Em 2003, assume ao lado de José Silva Pinto a presidência do clube, que vivia uma de suas melhores fases ganhando títulos estaduais e fazendo boas campanhas nos campeonatos nacionais, e resolve dar um tempo na “Praça” para se dedicar ao futebol, e também a seus shows solo.
Todavia, em 2010, planejava seu retorno ao elenco do humorístico, além da produção de um programa de variedades, entrevistas e humor em um canal de televisão público de Tocantins, e projetos de moradias populares na cidade que adotou como seu lar, segundo depoimento de seu filho, Arnaud Rodrigues Júnior, para o portal R7, em um momento delicado que sua família estava vivendo após sua partida.

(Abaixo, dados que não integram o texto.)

(* ===== verification/Resolver.v ===== *)
(** * Resolver: host names looked up off the I/O threads

    Models [src/src/runtime/resolver.cpp] and [resolver.hpp].  [Shared] is the
    state under the mutex, with what the worker thread keeps between its two
    critical sections; the mutex makes each of [entry], [stop] and the two
    halves of a turn of [serve] one step.  Time is in nanoseconds.
    [getaddrinfo] and [inet_ntop], the environment and whether a thread can be
    started are arguments.  The theorems show that a name is looked up once at
    a time and each asked lookup is answered, and what a transfer is told. *)

From S2P Require Import Prelude Text.

(** ** Which host a URL connects to *)

Definition lowercase (text : str) : str := map to_lower text.
Definition is_decimal (text : str) : bool := negb (str_eqb text []) && forallb is_digit text.

Definition default_port (scheme : str) : str :=
  if str_eqb scheme $"https" then $"443" else if str_eqb scheme $"http" then $"80" else [].

(** The host and the port of an authority without user information. *)
Definition host_and_port (authority : str) : str * str :=
  match rfind_char authority ":" with
  | Some colon => (take colon authority, drop (colon + 1) authority)
  | None => (authority, [])
  end.

Definition resolvable_host (url : str) : option (str * str) :=
  match find_str url $"://" with
  | None => None
  | Some separator =>
      let scheme := lowercase (take separator url) in
      if negb (str_eqb scheme $"http") && negb (str_eqb scheme $"https") then None
      else
        let authority := drop (separator + 3) url in
        let authority := take_to (find_first_of authority $"/?#" 0) authority in
        let authority :=
          match rfind_char authority "@" with Some i => drop (i + 1) authority | None => authority end in
        if str_eqb authority [] || starts_with authority $"[" then None
        else
          let '(host, port) := host_and_port authority in
          let port := if str_eqb port [] then default_port scheme else port in
          if str_eqb host [] || negb (is_decimal port) then None
          else if forallb (fun c => is_digit c || Ascii.eqb c ".") host then None
          else Some (lowercase host, port)
  end.

(** ** The system's lookup *)

(** An item of the list of [getaddrinfo]: its family, and its text unless
    [inet_ntop] fails. *)
Inductive family := INET | INET6 | OtherFamily.
#[global] Instance family_eq_dec : EqDecision family.
Proof. solve_decision. Defined.

Definition format_address (item : family * option str) : option str :=
  match item with
  | (OtherFamily, _) | (_, None) => None
  | (INET, Some text) => Some text
  | (INET6, Some text) => Some (concat [Text $"["; Text text; Text $"]"])
  end.

Fixpoint resolve_family (found : list (family * option str)) (addresses : list str) : list str :=
  match found with
  | [] => addresses
  | item :: found =>
      resolve_family found
        (match format_address item with
         | Some formatted =>
             if bool_decide (formatted ∈ addresses) then addresses else addresses ++ [formatted]
         | None => addresses
         end)
  end.

(** [getaddrinfo] of a host for a family; a failure finds nothing. *)
Definition system_lookup (getaddrinfo : str -> family -> list (family * option str)) (host : str)
    : list str :=
  resolve_family (getaddrinfo host INET6) [] ++ resolve_family (getaddrinfo host INET) [].

Definition proxy_names : list str :=
  [$"http_proxy"; $"https_proxy"; $"HTTPS_PROXY"; $"all_proxy"; $"ALL_PROXY"].
Definition proxy_environment_present (getenv : str -> option str) : bool :=
  existsb (fun name => match getenv name with Some (_ :: _) => true | _ => false end) proxy_names.

(** ** The shared state *)

Definition kKeepAnswer : Z := 60000000000.
Definition kWaitForFirstAnswer : Z := 300000000.
Definition kPassAlways : Z := 1000000000.
Definition kPassEvery : Z := 8.
Definition kMaxHosts : nat := 256.

Record Host := mkHost {
  addresses : list str; expires : Z; started : Z; answered : Z; transfers : Z; next : Z; looking : bool;
}.
#[export] Instance Host_eta : Eta Host := fun h =>
  mkHost (addresses h) (expires h) (started h) (answered h) (transfers h) (next h) (looking h).
Definition Host_default : Host := mkHost [] 0 0 0 0 0 false.

(** [looked_up] is the name [serve] works on with the mutex free, and [wakes]
    how often it called [wake]. *)
Record Shared := mkShared {
  enabled : bool; serving : bool; stopped : bool; hosts : gmap str Host; queue : list str;
  looked_up : option str; wakes : nat;
}.
#[export] Instance Shared_eta : Eta Shared := fun s =>
  mkShared (enabled s) (serving s) (stopped s) (hosts s) (queue s) (looked_up s) (wakes s).

(** The constructor; [lookup] says whether there is a way to look up. *)
Definition new_resolver (lookup : bool) (getenv : str -> option str) : Shared :=
  mkShared (lookup && negb (proxy_environment_present getenv)) false false ∅ [] None 0.

Definition stop (s : Shared) : Shared := s <| stopped := true |> <| queue := [] |>.

(** *** The worker *)

(** [serve] up to the lookup; it waits when this is [None]. *)
Definition serve_take (s : Shared) : option Shared :=
  match looked_up s, queue s with
  | None, host :: rest =>
      if serving s && negb (stopped s)
      then Some (s <| queue := rest |> <| looked_up := Some host |>) else None
  | _, _ => None
  end.

(** [serve] once the lookup is done; a lookup that throws found nothing. *)
Definition serve_answer (found : list str) (now : Z) (s : Shared) : option Shared :=
  match looked_up s with
  | None => None
  | Some host =>
      let s := s <| looked_up := None |> in
      if stopped s then Some s
      else
        let answer h :=
          h <| looking := false |> <| addresses := found |> <| answered := now |>
            <| expires := now + kKeepAnswer |> <| transfers := 0 |> in
        Some (s <| hosts := alter answer host (hosts s) |> <| wakes := S (wakes s) |>)
  end.

(** *** What a transfer is told *)

Record Entry := mkEntry { waiting : bool; resolve_ : str }.
Definition no_entry : Entry := mkEntry false [].
Definition removal (host port : str) : Entry :=
  mkEntry false (concat [Text $"-"; Text host; Text $":"; Text port]).

(** The host's state, made if there is room. *)
Definition find_host (host : str) (now : Z) (s : Shared) : option Host * Shared :=
  match hosts s !! host with
  | Some h => (Some h, s)
  | None =>
      let s := if (kMaxHosts <=? size (hosts s))%nat
               then s <| hosts := filter (fun item => looking item.2 = true \/ now < expires item.2) (hosts s) |>
               else s in
      if (kMaxHosts <=? size (hosts s))%nat then (None, s)
      else (Some Host_default, s <| hosts := <[host := Host_default]> (hosts s) |>)
  end.

(** Ask for a lookup, starting the worker if need be; [thread] is whether the
    thread can be started. *)
Definition ask_lookup (host : str) (now : Z) (thread : bool) (h : Host) (s : Shared)
    : expected Shared (Host * Shared) :=
  if negb (looking h) && (expires h <=? now) then
    if negb (serving s) && negb thread then Err (s <| enabled := false |>)
    else Ok (h <| looking := true |> <| started := now |>,
             s <| serving := true |> <| queue := queue s ++ [host] |>)
  else Ok (h, s).

(** The addresses from the [first]-th on, around the list. *)
Fixpoint append_addresses (fuel : nat) (index first : Z) (addresses : list str) (resolve_ : str) : str :=
  match fuel with
  | O => resolve_
  | S fuel =>
      let count := Z.of_nat (length addresses) in
      let resolve_ := if index =? 0 then resolve_ else resolve_ ++ $"," in
      append_addresses fuel (index + 1) first addresses
        (resolve_ ++ nth (Z.to_nat (wrap64 (first + index) mod count)) addresses [])
  end.

Definition hand_out (host port : str) (now : Z) (h : Host) : Entry * Host :=
  if negb (bool_decide (addresses h = [])) && (now <? expires h) then
    let late := kPassAlways <=? now - answered h in
    let skip := late && negb (transfers h mod kPassEvery =? 0) in
    let h := if late then h <| transfers := wrap64 (transfers h + 1) |> else h in
    if skip then (no_entry, h)
    else
      let count := Z.of_nat (length (addresses h)) in
      let first := next h mod count in
      (mkEntry false
         (append_addresses (length (addresses h)) 0 first (addresses h)
            (concat [Text $"+"; Text host; Text $":"; Text port; Text $":"])),
       h <| next := wrap64 (next h + 1) |>)
  else if looking h && (now - started h <? kWaitForFirstAnswer) then (mkEntry true [], h)
  else (removal host port, h).

Definition entry (url : str) (now : Z) (thread : bool) (s : Shared) : Entry * Shared :=
  if negb (enabled s) then (no_entry, s)
  else
    match resolvable_host url with
    | None => (no_entry, s)
    | Some (host, port) =>
        if stopped s then (no_entry, s)
        else
          match find_host host now s with
          | (None, s) => (removal host port, s)
          | (Some h, s) =>
              match ask_lookup host now thread h s with
              | Err s => (no_entry, s)
              | Ok (h, s) =>
                  let '(e, h) := hand_out host port now h in
                  (e, s <| hosts := <[host := h]> (hosts s) |>)
              end
          end
    end.

(** ** Which host a URL connects to: the specification *)

Definition host_char (c : ascii) : Prop := char_in $":/?#@" c = false.
Definition plain_char (c : ascii) : Prop := char_in $"/?#" c = false.

(** What [lowercase] keeps out: an upper-case letter has no special role. *)
Lemma host_char_plain c : host_char c -> plain_char c.
Proof. unfold host_char, plain_char. rewrite !char_in_false. set_solver. Qed.

Lemma take_authority a rest :
  Forall plain_char a -> match rest with [] => True | c :: _ => ~ plain_char c end ->
  take_to (find_first_of (a ++ rest) $"/?#" 0) (a ++ rest) = a.
Proof.
  intros Ha Hr. unfold find_first_of, find_if_from. rewrite drop_0.
  destruct rest as [|c rest].
  - rewrite app_nil_r. by rewrite (proj2 (find_if_None _ _)).
  - rewrite find_if_app; [|exact Ha|by apply not_false_iff_true]. cbn. by rewrite take_app_length.
Qed.

Lemma is_decimal_chars port : is_decimal port = true -> port <> [] /\ Forall host_char port.
Proof.
  unfold is_decimal. rewrite andb_true_iff, negb_true_iff. unfold str_eqb. rewrite bool_decide_eq_false.
  intros [Hne Hd]. split; [done|]. apply Forall_forall. intros c Hc. unfold host_char.
  rewrite forallb_forall in Hd. specialize (Hd c). rewrite <-list_elem_of_In in Hd. specialize (Hd Hc).
  apply char_in_false. intros Hin. repeat (apply elem_of_cons in Hin as [->|Hin]; [done|]). by apply not_elem_of_nil in Hin.
Qed.

Lemma host_chars_no host c : Forall host_char host -> c ∈ $":/?#@" -> c ∉ host.
Proof.
  rewrite Forall_forall. intros H Hc Hin. apply H in Hin. unfold host_char in Hin.
  by apply char_in_false in Hin.
Qed.

Definition port_ok (port : str) : Prop :=
  port = [] \/ exists p, port = ":"%char :: p /\ (p = [] \/ is_decimal p = true).

(** The parts of a URL: the user information ends with its [@], the port
    begins with its colon. *)
Record url_parts_ok (scheme user host port rest : str) : Prop := {
  up_scheme : lowercase scheme = $"http" \/ lowercase scheme = $"https";
  up_user : user = [] \/ exists u, user = u ++ $"@" /\ Forall plain_char u;
  up_host : host <> [] /\ Forall host_char host /\ starts_with host $"[" = false;
  up_port : port_ok port;
  up_rest : match rest with [] => True | c :: _ => ~ plain_char c end;
}.

Definition is_ipv4 (host : str) : bool := forallb (fun c => is_digit c || Ascii.eqb c ".") host.

Lemma lowercase_no_colon scheme : lowercase scheme = $"http" \/ lowercase scheme = $"https" -> ":"%char ∉ scheme.
Proof.
  intros H Hin. assert (":"%char ∈ lowercase scheme) as Hl.
  { change ":"%char with (to_lower ":"). by apply list_elem_of_fmap_2. }
  destruct H as [H|H]; rewrite H in Hl; revert Hl; by_decide.
Qed.
Lemma inv_intro e e' t :
  holding e t -> batches e' = batches e -> stop e' = stop e -> closing e' = closing e ->
  transfers_of e' ≡ₚ t :: transfers_of e -> Forall loop_ok (loops e') -> inv e'.
Proof.
  intros [Hb _ Hs] H1 H2 Hc H3 H4. constructor; [|done|by rewrite (queued_perm e e' [] [t] Hc H3)].
  apply (books_ext e); [done..|]. by apply (books_perm _ _ _ (Permutation_sym H3)).
Qed.

Lemma inv_discard e t : holding e t -> may_discard e t -> inv (discard t e).
Proof.
  intros [Hb Hl Hs] Hc. constructor; [by apply books_discard|done|].
  by apply Forall_cons_iff in Hs as [_ ?].
Qed.

(** Counting a transfer that ends is not booked. *)
Lemma inv_closing e t status text : holding e t -> inv (start_closing t status text e).
Proof.
  intros [Hb Hl Hs]. constructor; [|done|by apply Forall_cons_iff in Hs as [_ ?]].
  set (e1 := e <| closing := closing e ++ [mkClosing t status text] |>).
  assert (H1 : books e1 (transfers_of e1)).
  { apply (books_ext e); [done..|]. apply (books_perm _ (t :: transfers_of e)); [|done].
    unfold transfers_of, queued, e1. cbn. rewrite map_app. solve_Permutation. }
  intros id. specialize (H1 id). cbn. destruct (decide (t_batch t = id)) as [<-|Hne].
  - rewrite lookup_alter_eq. change (batches e1) with (batches e) in H1. by destruct (batches e !! t_batch t).
  - by rewrite lookup_alter_ne.
Qed.

Lemma dispose_inv i out e :
  holding e (outcome_transfer out) ->
  (forall t, out = Discard t -> may_discard e t) ->
  (enters_loop out = true -> is_Some (loops e !! i)) ->
  (takes_slot out = true -> forall l, loops e !! i = Some l -> (in_flight l < limit l)%nat) ->
  inv (dispose i out e).
Proof.
  intros Hh Hd Hloop Hslot. pose proof Hh as [Hb Hl Hs].
  destruct out as [t status text|t|t|t|t|t|due t|t]; cbn [dispose outcome_transfer enters_loop takes_slot] in *.
  - by apply inv_closing.
  - apply inv_discard; [done|by apply Hd].
  - apply (inv_intro e _ t); try done.
    + apply join_loop; [by apply Hloop|]. intros l. unfold loop_transfers. cbn. solve_Permutation.
    + apply alter_limits; [done|]. intros l Hli _. specialize (Hslot eq_refl l Hli).
      unfold loop_ok, in_flight in *. cbn. rewrite length_app. cbn. lia.
  - apply (inv_intro e _ t); try done.
    + apply join_loop; [by apply Hloop|]. intros l. unfold loop_transfers. cbn. solve_Permutation.
    + apply alter_limits; [done|]. intros l Hli _. specialize (Hslot eq_refl l Hli).
      unfold loop_ok, in_flight in *. cbn. rewrite length_app. cbn. lia.
  - apply (inv_intro e _ t); try done.
    + apply join_loop; [by apply Hloop|]. intros l. unfold loop_transfers. cbn. solve_Permutation.
    + by apply alter_limits.
  - apply (inv_intro e _ t); try done. unfold transfers_of, queued. cbn. solve_Permutation.
  - apply (inv_intro e _ t); try done.
    + apply join_loop; [by apply Hloop|]. intros l. unfold loop_transfers. cbn. rewrite map_app. cbn.
      solve_Permutation.
    + by apply alter_limits.
  - unfold queue_http. destruct (stop e) eqn:Est; [apply inv_discard; [done|by right]|].
    apply (inv_intro e _ t); try done. unfold transfers_of, queued. cbn. solve_Permutation.
Qed.

(** Loop [i] gives up [t] before a worker handles it. *)
Lemma leave_loop i f e l t :
  inv e -> loops e !! i = Some l -> loop_transfers l ≡ₚ t :: loop_transfers (f l) ->
  (loop_ok l -> loop_ok (f l)) -> holding (with_loop i f e) t.
Proof.
  intros [Hb Hl Hs] Hi Hp Hok. destruct (transfers_with_loop _ _ _ Hi) as (rest & H1 & H2).
  assert (Hts : transfers_of e ≡ₚ t :: transfers_of (with_loop i f e)) by by rewrite H1, H2, Hp.
  constructor; [|apply alter_limits; [done|]; intros l' Hl'; rewrite Hi in Hl'; by injection Hl' as <-|].
  2: { change (Forall well_shaped ([t] ++ queued (with_loop i f e))).
    by rewrite (queued_perm e (with_loop i f e) [t] [] eq_refl (Permutation_sym Hts)). }
  apply (books_ext e); [done..|]. by apply (books_perm _ _ _ Hts).
Qed.

Lemma inv_same e e' :
  inv e -> batches e' = batches e -> stop e' = stop e -> closing e' = closing e ->
  transfers_of e' ≡ₚ transfers_of e -> Forall loop_ok (loops e') -> inv e'.
Proof.
  intros [Hb _ Hs] H1 H2 Hc H3 H4. constructor; [|done|by rewrite (queued_perm e e' [] [] Hc H3)].
  apply (books_ext e); [done..|]. by apply (books_perm _ _ _ (Permutation_sym H3)).
Qed.

(** A loop rearranges its own transfers. *)
Lemma inv_with_loop i f e :
  inv e -> (forall l, loop_transfers (f l) ≡ₚ loop_transfers l) ->
  (forall l, loop_ok l -> loop_ok (f l)) -> inv (with_loop i f e).
Proof.
  intros Hinv Hp Hok. destruct (loops e !! i) as [l|] eqn:Hi.
  - destruct (transfers_with_loop _ _ _ Hi) as (rest & H1 & H2).
    apply (inv_same e); try done; [by rewrite H2, H1, Hp|]. apply alter_limits; [apply Hinv|]. auto.
  - apply (inv_same e); try done; unfold with_loop, transfers_of; cbn; rewrite alter_none by done;
      [done|apply Hinv].
Qed.

Lemma purge_inv e e' ts :
  inv e -> batches e' = batches e -> stop e' = stop e -> closing e' = closing e ->
  transfers_of e ≡ₚ ts ++ transfers_of e' -> Forall loop_ok (loops e') ->
  Forall (may_discard e') ts -> inv (discard_all ts e').
Proof.
  intros [Hb _ Hs] H1 H2 Hcl H3 H4 Hc. pose proof (discard_all_frame ts e') as (_ & Ht & Hq & Hl & _).
  rewrite <-(queued_perm e e' ts [] Hcl (Permutation_sym H3)) in Hs. apply Forall_app in Hs as [_ Hs].
  constructor; [|by rewrite Hl|by rewrite Hq]. rewrite Ht.
  apply books_discard_all; [|done]. apply (books_ext e); [done..|]. by apply (books_perm _ _ _ H3).
Qed.

Lemma filter_partition {A} (f : A -> bool) (l : list A) :
  l ≡ₚ base.filter (fun x => f x) l ++ base.filter (fun x => negb (f x)) l.
Proof.
  induction l as [|x l IH]; [done|]. rewrite !filter_cons.
  destruct (f x); cbn [negb]; repeat case_decide; try done; cbn; [by rewrite IH at 1|].
  rewrite IH at 1. apply Permutation_middle.
Qed.

Lemma filter_partition_dec {A} (P : A -> Prop) `{!forall x, Decision (P x)} (l : list A) :
  l ≡ₚ base.filter P l ++ base.filter (fun x => ~ P x) l.
Proof.
  induction l as [|x l IH]; [done|]. rewrite !filter_cons.
  repeat case_decide; try done; cbn; [by rewrite IH at 1|].
  rewrite IH at 1. apply Permutation_middle.
Qed.

Lemma doomed_partition e ts : ts ≡ₚ doomed e ts ++ keep_live e ts.
Proof. apply filter_partition. Qed.

Lemma doomed_cancelled e e' ts :
  (forall u, is_cancelled e' u = is_cancelled e u) -> Forall (may_discard e') (doomed e ts).
Proof.
  intros H. apply Forall_forall. intros t [Ht _]%list_elem_of_filter. left. rewrite H. by apply Is_true_true.
Qed.

Lemma keep_live_le e ts : (length (keep_live e ts) <= length ts)%nat.
Proof. apply length_filter. Qed.

Lemma discard_cancelled_http_inv i e : inv e -> inv (discard_cancelled_http i e).
Proof.
  intros Hinv. unfold discard_cancelled_http. destruct (loops e !! i) as [l|] eqn:Hi; [|done].
  set (f := fun l : IoLoop => _). set (ts := _ ++ _).
  destruct (transfers_with_loop _ _ _ Hi) as (rest & H1 & H2).
  assert (Hretries : map snd (retry_queue l) ≡ₚ doomed e (map snd (retry_queue l))
            ++ map snd (base.filter (fun r => negb (is_cancelled e r.2)) (retry_queue l))).
  { rewrite (doomed_partition e (map snd _)) at 1. apply Permutation_app_head.
    unfold keep_live. generalize (retry_queue l) as rs. induction rs as [|r rs IH]; [done|].
    cbn [map]. rewrite !filter_cons. repeat case_decide; try done. cbn. by rewrite IH. }
  apply (purge_inv e); try done.
  - rewrite H1, H2. unfold f, ts, loop_transfers. cbn. rewrite Hretries at 1.
    rewrite (doomed_partition e (pending l)) at 1. rewrite (doomed_partition e (active l)) at 1.
    rewrite (doomed_partition e (resolving l)) at 1. solve_Permutation.
  - apply alter_limits; [apply Hinv|]. intros l' _ Hok. unfold loop_ok, in_flight in *. cbn.
    pose proof (keep_live_le e (active l')). pose proof (keep_live_le e (resolving l')). lia.
  - unfold ts. rewrite !Forall_app. split_and!; by apply doomed_cancelled.
Qed.

Lemma take_http_inv i e : inv e -> inv (take_http i e).
Proof.
  intros Hinv. unfold take_http. destruct (loops e !! i) as [l|] eqn:Hi; [|done].
  set (e1 := e <| http_queue := _ |>). set (f := fun l : IoLoop => _).
  assert (Hi1 : loops e1 !! i = Some l) by done.
  destruct (transfers_with_loop e1 i l Hi1) as (rest & H1 & H2).
  apply (inv_same e); try done.
  - rewrite H2. assert (Hq : transfers_of e ≡ₚ take (room_for l) (http_queue e) ++ transfers_of e1).
    { unfold transfers_of, queued, e1. cbn. rewrite <-(take_drop (room_for l) (http_queue e)) at 1.
      solve_Permutation. }
    rewrite Hq, H1. unfold f, loop_transfers. cbn. solve_Permutation.
  - apply alter_limits; [apply Hinv|done].
Qed.

Lemma due_retries_inv i now e : inv e -> inv (due_retries i now e).
Proof.
  intros Hinv. apply inv_with_loop; [done| |done]. intros l. unfold loop_transfers. cbn.
  rewrite (filter_partition_dec (fun r => r.1 <= now) (retry_queue l)) at 3. rewrite map_app.
  solve_Permutation.
Qed.

Lemma swap_resolving_inv i e : inv e -> inv (swap_resolving i e).
Proof.
  intros Hinv. apply inv_with_loop; [done| |].
  - intros l. unfold loop_transfers. cbn. solve_Permutation.
  - intros l. unfold loop_ok, in_flight. cbn. rewrite length_app. lia.
Qed.

(** *** Changes of a batch that leave its accounts alone *)

Definition same_ledger (b b' : karu_batch) : Prop :=
  pending_parts b' = pending_parts b /\ live_transfers b' = live_transfers b /\
  cancelled b' = cancelled b /\ ready_queue b' = ready_queue b.

Definition same_ledgers (e e' : EngineState) : Prop :=
  forall id, option_Forall2 same_ledger (batches e !! id) (batches e' !! id).

Lemma same_ledgers_refl e e' : batches e' = batches e -> same_ledgers e e'.
Proof. intros H id. rewrite H. destruct (batches e !! id); by constructor. Qed.

Lemma same_ledgers_insert e e' id b b' :
  batches e !! id = Some b -> same_ledger b b' -> batches e' = <[id := b']> (batches e) ->
  same_ledgers e e'.
Proof.
  intros Hb Hl H i. rewrite H. destruct (decide (id = i)) as [<-|Hne].
  - rewrite lookup_insert_eq, Hb. by constructor.
  - rewrite lookup_insert_ne by done. destruct (batches e !! i); by constructor.
Qed.

Lemma same_ledgers_alter e e' id f :
  (forall b, same_ledger b (f b)) -> batches e' = alter f id (batches e) -> same_ledgers e e'.
Proof.
  intros Hl H i. rewrite H. destruct (decide (id = i)) as [<-|Hne].
  - rewrite lookup_alter_eq. destruct (batches e !! id); by constructor.
  - rewrite lookup_alter_ne by done. destruct (batches e !! i); by constructor.
Qed.

Lemma books_ledgers e e' ts :
  stop e' = stop e -> same_ledgers e e' -> books e ts -> books e' ts.
Proof.
  intros Hs Hb H id. specialize (H id). specialize (Hb id).
  destruct (batches e !! id), (batches e' !! id);
    inversion Hb as [? ? (H1 & H2 & H3 & H4)|]; subst; [|done].
  by rewrite H1, H2, H3, H4, Hs.
Qed.

Lemma is_cancelled_ledgers e e' t : same_ledgers e e' -> is_cancelled e' t = is_cancelled e t.
Proof.
  intros H. specialize (H (t_batch t)). unfold is_cancelled.
  destruct (batches e !! t_batch t), (batches e' !! t_batch t);
    inversion H as [? ? (_ & _ & ? & _)|]; by subst.
Qed.

Lemma inv_ledgers e e' :
  inv e -> stop e' = stop e -> same_ledgers e e' -> closing e' = closing e ->
  transfers_of e' ≡ₚ transfers_of e -> Forall loop_ok (loops e') -> inv e'.
Proof.
  intros [Hb _ Hs] H1 H2 Hc H3 H4. constructor; [|done|by rewrite (queued_perm e e' [] [] Hc H3)].
  apply (books_ledgers e); [done..|]. by apply (books_perm _ _ _ (Permutation_sym H3)).
Qed.

Lemma holding_ledgers e e' t :
  holding e t -> stop e' = stop e -> same_ledgers e e' -> closing e' = closing e ->
  transfers_of e' ≡ₚ transfers_of e -> Forall loop_ok (loops e') -> holding e' t.
Proof.
  intros [Hb _ Hs] H1 H2 Hc H3 H4. constructor; [|done|].
  2: { apply Forall_cons_iff in Hs as [? Hs]. apply Forall_cons_iff. split; [done|].
    by rewrite (queued_perm e e' [] [] Hc H3). }
  apply (books_ledgers e); [done..|].
  by apply (books_perm _ _ _ (Permutation_cons (eq_refl t) (Permutation_sym H3))).
Qed.

Lemma add_ledger (proj : BatchCounters -> Z) `{!Setter proj} n b : same_ledger b (add proj n b).
Proof. done. Qed.

Lemma retry_or_fail_ledger o env t b : same_ledger b (retry_or_fail o env t b).2.
Proof.
  unfold retry_or_fail. destruct (_ && _ && _); [|done].
  destruct (_ <? _); by destruct (negb _).
Qed.

Lemma count_message_ledger env t b : same_ledger b (count_message env t b).
Proof. unfold count_message. destruct (0 <? _); by destruct (_ || _). Qed.

Lemma on_done_ledger o env t b : same_ledger b (on_done o env t b).1.2.
Proof.
  unfold on_done. set (t1 := if http_status t =? 0 then _ else t). clearbody t1.
  pose proof (count_message_ledger env t1 b) as H. revert H.
  generalize (count_message env t1 b) as b1. intros b1 H.
  destruct (succeeded t1 _); [done|]. destruct (expired _ _); [done|].
  set (t2 := if _ && _ then _ else t1). clearbody t2.
  destruct (negb (region_retried t2) && _ && _ && _); [done|].
  destruct (negb (credentials_retried t2) && _); [done|].
  pose proof (retry_or_fail_ledger o env t2 b1) as Hr.
  destruct (retry_or_fail o env t2 b1) as [out b2]. cbn in *. unfold same_ledger in *. intuition congruence.
Qed.

Lemma file_work_ledger read_at env t m b : same_ledger b (file_work read_at env t m b).2.
Proof.
  unfold file_work. destruct (file_cancelled env); [done|].
  destruct (ensure_sink _ _) as [[ok t1] heap]. destruct (negb ok); [done|].
  destruct (open_error env); [done|]. destruct (read_loop _ _ _ _ _) as [[t2 m2] f].
  destruct (file_cancelled_end env); [done|]. by destruct f.
Qed.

Em fevereiro do mesmo ano, o cantor e humorista morreu em um naufrágio, no lago da Usina de Lajeado, a 26 quilômetros de Palmas, após a embarcação virar devido a uma forte chuva com ventania, que é característica da região nessa época do ano. Nove tripulantes, entre eles sua esposa e dois de seus netos, sobreviveram.
Até hoje a vida e obra de Arnaud Rodrigues é reconhecida por muitos que apreciam seu extenso legado deixado para a música popular brasileira, e assim como parte da equipe tocantinense que se acidentou nesse último 24 de janeiro, deixam eternas saudades a amigos e familiares.
Por Leandro Massoni
Fontes:
ARNAUD Rodrigues. Disponível em: https://pt.wikipedia.org/wiki/Arnaud_Rodrigues. Acesso em: 25 jan. 2021.
‘MURITURI’, a sagração psicodélica do talento multifacetado de Arnaud Rodrigues. 2018. Disponível em: https://pauta.showlivre.com/quintessencia/murituri-a-sagracao-psicodelica-do-talento-multifacetado-de-arnaud-rodrigues/. Acesso em: 25 jan. 2021.
SULINA, Vanessa. Arnaud Rodrigues teria programa de variedades no Tocantins. 2010. Disponível em: https://entretenimento.r7.com/famosos-e-tv/noticias/arnaud-rodrigues-teria-programa-de-variedades-no-tocantins-20100217.html. Acesso em: 25 jan. 2021.
ACIDENTE com avião mata quatro jogadores e presidente do Palmas. 2021. Time se preparava para enfrentar o Vila Nova em Goiânia pela Copa Verde. Disponível em: https://globoesporte.globo.com/to/futebol/times/palmas/noticia/acidente-com-aviao-mata-jogadores-e-presidente-do-palmas.ghtml. Acesso em: 25 jan. 2021.
MIQUELUTTI, Guilherme. 10 anos da morte de Arnaud Rodrigues. 2020. Disponível em: https://www12.senado.leg.br/radio/1/curta-musical/10-anos-da-morte-de-arnaud-rodrigues. Acesso em: 25 jan. 2021.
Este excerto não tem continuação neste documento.